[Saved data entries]
________________

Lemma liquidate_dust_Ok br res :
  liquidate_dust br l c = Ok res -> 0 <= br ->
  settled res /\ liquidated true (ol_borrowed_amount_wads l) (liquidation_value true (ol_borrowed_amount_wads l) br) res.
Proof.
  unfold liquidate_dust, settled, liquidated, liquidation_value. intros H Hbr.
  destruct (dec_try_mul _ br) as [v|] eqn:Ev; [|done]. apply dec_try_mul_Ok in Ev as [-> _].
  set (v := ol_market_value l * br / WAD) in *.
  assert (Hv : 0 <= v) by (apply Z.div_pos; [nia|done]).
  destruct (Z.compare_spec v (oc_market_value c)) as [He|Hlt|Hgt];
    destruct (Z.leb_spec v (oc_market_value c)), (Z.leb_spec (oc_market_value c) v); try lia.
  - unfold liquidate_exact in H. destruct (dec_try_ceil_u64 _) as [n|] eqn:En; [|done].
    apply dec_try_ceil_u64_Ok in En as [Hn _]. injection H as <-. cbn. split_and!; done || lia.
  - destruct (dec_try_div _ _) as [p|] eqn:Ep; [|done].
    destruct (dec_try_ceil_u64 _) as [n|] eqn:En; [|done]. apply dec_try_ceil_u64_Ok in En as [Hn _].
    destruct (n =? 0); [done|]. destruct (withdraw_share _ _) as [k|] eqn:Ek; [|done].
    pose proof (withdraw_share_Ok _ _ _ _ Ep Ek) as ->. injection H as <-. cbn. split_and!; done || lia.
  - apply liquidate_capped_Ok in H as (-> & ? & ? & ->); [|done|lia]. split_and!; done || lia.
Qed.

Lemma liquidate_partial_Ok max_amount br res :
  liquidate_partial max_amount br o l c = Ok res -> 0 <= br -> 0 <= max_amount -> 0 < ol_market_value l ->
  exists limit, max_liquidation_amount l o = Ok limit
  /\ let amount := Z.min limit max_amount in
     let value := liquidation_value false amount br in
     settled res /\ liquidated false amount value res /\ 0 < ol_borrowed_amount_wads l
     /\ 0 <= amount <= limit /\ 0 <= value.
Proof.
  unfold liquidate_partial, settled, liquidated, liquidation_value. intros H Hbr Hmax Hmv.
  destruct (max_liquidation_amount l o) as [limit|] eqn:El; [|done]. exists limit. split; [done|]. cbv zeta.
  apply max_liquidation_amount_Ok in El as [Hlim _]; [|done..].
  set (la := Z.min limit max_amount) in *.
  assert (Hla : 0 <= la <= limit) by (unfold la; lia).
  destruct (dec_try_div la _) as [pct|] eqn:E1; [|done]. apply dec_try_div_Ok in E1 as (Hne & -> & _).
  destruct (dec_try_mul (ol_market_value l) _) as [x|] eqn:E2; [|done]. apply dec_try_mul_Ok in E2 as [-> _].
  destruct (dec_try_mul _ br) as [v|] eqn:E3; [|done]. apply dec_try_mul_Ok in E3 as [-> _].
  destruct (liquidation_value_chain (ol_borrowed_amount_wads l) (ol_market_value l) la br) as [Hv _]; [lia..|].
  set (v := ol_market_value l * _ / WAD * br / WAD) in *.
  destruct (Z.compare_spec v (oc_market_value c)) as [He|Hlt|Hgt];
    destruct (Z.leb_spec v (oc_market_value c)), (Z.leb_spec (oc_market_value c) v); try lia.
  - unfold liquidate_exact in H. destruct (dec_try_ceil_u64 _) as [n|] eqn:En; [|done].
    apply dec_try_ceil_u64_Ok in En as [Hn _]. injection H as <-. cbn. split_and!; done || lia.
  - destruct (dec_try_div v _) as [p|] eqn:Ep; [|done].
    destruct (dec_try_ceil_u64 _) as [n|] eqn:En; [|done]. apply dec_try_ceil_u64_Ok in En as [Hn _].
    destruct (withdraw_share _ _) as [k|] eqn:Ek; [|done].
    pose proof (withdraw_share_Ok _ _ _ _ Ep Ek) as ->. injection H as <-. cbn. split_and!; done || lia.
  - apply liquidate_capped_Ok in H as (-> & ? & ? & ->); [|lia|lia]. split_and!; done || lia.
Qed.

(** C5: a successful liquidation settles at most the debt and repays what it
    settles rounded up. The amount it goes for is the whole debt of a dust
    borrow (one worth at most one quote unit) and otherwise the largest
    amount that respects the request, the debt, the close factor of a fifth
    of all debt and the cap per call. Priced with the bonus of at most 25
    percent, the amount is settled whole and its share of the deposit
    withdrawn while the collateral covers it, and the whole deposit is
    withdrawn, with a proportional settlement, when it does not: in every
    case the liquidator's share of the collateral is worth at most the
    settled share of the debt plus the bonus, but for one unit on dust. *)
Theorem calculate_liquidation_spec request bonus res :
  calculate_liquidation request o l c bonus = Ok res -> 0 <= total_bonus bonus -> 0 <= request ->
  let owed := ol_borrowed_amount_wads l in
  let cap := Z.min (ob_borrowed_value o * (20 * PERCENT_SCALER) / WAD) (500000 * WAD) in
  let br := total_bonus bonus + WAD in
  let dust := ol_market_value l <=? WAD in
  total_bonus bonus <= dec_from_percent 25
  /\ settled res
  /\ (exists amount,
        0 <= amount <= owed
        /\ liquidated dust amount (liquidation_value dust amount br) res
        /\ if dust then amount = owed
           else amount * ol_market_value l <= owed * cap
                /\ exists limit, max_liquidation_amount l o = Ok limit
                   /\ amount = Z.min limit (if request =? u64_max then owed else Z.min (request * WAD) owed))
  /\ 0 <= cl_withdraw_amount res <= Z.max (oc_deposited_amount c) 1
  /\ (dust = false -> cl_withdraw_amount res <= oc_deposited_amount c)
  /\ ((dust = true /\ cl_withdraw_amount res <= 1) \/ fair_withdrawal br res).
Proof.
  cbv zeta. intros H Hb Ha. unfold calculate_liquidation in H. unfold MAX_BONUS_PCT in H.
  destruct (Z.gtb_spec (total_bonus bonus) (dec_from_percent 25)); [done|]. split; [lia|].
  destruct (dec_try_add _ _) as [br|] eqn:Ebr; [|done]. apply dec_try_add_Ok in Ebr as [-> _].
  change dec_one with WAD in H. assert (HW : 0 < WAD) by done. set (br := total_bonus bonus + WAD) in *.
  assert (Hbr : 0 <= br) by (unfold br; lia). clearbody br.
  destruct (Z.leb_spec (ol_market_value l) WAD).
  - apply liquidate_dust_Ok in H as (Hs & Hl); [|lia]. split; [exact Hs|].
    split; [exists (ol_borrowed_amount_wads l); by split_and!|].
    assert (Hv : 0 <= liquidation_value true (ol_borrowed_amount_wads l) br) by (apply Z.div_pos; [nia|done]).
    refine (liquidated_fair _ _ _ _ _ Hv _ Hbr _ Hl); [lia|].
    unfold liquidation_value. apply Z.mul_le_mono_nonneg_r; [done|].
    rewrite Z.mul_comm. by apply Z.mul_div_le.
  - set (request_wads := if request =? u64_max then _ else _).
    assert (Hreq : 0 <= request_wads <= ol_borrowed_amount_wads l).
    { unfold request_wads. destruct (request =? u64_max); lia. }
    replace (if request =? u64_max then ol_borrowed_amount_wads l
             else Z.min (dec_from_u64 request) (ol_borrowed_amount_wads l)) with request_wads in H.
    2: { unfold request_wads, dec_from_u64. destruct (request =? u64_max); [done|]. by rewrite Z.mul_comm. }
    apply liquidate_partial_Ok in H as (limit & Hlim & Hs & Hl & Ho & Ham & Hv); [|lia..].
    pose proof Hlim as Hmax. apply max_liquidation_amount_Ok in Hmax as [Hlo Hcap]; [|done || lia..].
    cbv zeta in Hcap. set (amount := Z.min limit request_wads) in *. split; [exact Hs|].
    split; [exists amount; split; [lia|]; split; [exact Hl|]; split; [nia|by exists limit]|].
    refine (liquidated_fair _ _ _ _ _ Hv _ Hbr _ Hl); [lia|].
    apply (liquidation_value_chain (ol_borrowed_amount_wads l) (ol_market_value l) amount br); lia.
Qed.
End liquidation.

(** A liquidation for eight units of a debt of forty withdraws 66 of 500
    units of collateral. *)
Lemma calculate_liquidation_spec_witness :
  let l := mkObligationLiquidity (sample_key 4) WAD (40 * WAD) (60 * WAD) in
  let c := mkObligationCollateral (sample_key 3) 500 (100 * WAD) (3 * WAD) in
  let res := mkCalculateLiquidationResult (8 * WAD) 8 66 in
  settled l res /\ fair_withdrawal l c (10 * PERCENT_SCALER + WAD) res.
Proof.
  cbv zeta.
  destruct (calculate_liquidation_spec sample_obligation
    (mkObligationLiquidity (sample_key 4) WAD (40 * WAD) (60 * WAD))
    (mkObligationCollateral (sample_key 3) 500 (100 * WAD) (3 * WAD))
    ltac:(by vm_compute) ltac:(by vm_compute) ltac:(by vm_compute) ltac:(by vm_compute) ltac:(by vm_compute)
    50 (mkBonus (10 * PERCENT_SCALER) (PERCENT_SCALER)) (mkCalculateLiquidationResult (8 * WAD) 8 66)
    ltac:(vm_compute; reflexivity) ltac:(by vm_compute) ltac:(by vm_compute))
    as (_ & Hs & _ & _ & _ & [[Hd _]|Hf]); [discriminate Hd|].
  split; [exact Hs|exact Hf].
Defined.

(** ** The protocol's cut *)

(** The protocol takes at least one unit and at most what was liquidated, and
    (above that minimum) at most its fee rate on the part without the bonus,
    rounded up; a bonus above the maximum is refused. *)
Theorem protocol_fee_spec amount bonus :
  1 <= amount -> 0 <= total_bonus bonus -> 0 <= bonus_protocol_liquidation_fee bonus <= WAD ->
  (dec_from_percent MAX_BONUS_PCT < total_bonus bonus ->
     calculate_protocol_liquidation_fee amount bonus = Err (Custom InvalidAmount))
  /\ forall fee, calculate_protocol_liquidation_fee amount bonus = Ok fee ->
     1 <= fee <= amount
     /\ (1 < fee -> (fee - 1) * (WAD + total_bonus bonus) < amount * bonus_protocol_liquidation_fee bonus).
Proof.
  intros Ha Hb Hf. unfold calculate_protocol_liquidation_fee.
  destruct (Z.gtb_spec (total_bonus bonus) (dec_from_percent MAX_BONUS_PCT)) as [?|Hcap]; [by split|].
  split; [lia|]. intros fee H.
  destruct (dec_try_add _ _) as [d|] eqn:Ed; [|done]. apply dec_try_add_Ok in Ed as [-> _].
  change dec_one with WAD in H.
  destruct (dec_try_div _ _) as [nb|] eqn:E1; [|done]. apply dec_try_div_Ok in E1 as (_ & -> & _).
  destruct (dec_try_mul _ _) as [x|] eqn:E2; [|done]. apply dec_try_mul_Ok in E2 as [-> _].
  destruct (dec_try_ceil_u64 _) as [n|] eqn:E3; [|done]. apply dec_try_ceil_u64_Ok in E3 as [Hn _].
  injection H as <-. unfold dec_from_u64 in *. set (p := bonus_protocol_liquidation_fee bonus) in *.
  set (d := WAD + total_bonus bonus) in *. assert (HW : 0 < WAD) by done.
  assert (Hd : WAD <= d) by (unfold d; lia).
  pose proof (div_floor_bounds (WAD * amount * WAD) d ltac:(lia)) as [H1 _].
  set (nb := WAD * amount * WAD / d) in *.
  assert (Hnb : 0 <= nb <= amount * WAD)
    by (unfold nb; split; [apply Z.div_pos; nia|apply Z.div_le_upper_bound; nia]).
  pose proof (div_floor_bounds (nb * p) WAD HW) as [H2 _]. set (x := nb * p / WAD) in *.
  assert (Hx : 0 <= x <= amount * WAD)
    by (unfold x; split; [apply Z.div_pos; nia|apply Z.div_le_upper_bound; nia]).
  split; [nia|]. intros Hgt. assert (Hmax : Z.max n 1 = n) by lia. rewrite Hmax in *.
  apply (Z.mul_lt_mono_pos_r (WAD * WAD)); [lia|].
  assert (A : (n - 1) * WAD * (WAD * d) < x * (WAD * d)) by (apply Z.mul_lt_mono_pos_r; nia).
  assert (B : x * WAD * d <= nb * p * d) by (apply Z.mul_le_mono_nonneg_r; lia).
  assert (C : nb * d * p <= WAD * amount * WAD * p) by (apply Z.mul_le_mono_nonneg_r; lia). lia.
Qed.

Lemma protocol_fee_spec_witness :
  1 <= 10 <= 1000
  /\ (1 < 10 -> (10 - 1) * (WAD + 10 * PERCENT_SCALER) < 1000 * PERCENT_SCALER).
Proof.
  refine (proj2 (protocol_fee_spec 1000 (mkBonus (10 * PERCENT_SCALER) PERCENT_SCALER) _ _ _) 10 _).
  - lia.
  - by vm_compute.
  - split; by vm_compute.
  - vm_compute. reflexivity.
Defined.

________________

» Your goal: From the entries above, write out only the lines starting at the line that holds "1 <= amount" and ending at the line that holds "assert (Hx : 0 <= x <= amount * WAD)", keeping both and matching them exactly.

» Solution for this problem:
  1 <= amount -> 0 <= total_bonus bonus -> 0 <= bonus_protocol_liquidation_fee bonus <= WAD ->
  (dec_from_percent MAX_BONUS_PCT < total_bonus bonus ->
     calculate_protocol_liquidation_fee amount bonus = Err (Custom InvalidAmount))
  /\ forall fee, calculate_protocol_liquidation_fee amount bonus = Ok fee ->
     1 <= fee <= amount
     /\ (1 < fee -> (fee - 1) * (WAD + total_bonus bonus) < amount * bonus_protocol_liquidation_fee bonus).
Proof.
  intros Ha Hb Hf. unfold calculate_protocol_liquidation_fee.
  destruct (Z.gtb_spec (total_bonus bonus) (dec_from_percent MAX_BONUS_PCT)) as [?|Hcap]; [by split|].
  split; [lia|]. intros fee H.
  destruct (dec_try_add _ _) as [d|] eqn:Ed; [|done]. apply dec_try_add_Ok in Ed as [-> _].
  change dec_one with WAD in H.
  destruct (dec_try_div _ _) as [nb|] eqn:E1; [|done]. apply dec_try_div_Ok in E1 as (_ & -> & _).
  destruct (dec_try_mul _ _) as [x|] eqn:E2; [|done]. apply dec_try_mul_Ok in E2 as [-> _].
  destruct (dec_try_ceil_u64 _) as [n|] eqn:E3; [|done]. apply dec_try_ceil_u64_Ok in E3 as [Hn _].
  injection H as <-. unfold dec_from_u64 in *. set (p := bonus_protocol_liquidation_fee bonus) in *.
  set (d := WAD + total_bonus bonus) in *. assert (HW : 0 < WAD) by done.
  assert (Hd : WAD <= d) by (unfold d; lia).
  pose proof (div_floor_bounds (WAD * amount * WAD) d ltac:(lia)) as [H1 _].
  set (nb := WAD * amount * WAD / d) in *.
  assert (Hnb : 0 <= nb <= amount * WAD)
    by (unfold nb; split; [apply Z.div_pos; nia|apply Z.div_le_upper_bound; nia]).
  pose proof (div_floor_bounds (nb * p) WAD HW) as [H2 _]. set (x := nb * p / WAD) in *.
  assert (Hx : 0 <= x <= amount * WAD)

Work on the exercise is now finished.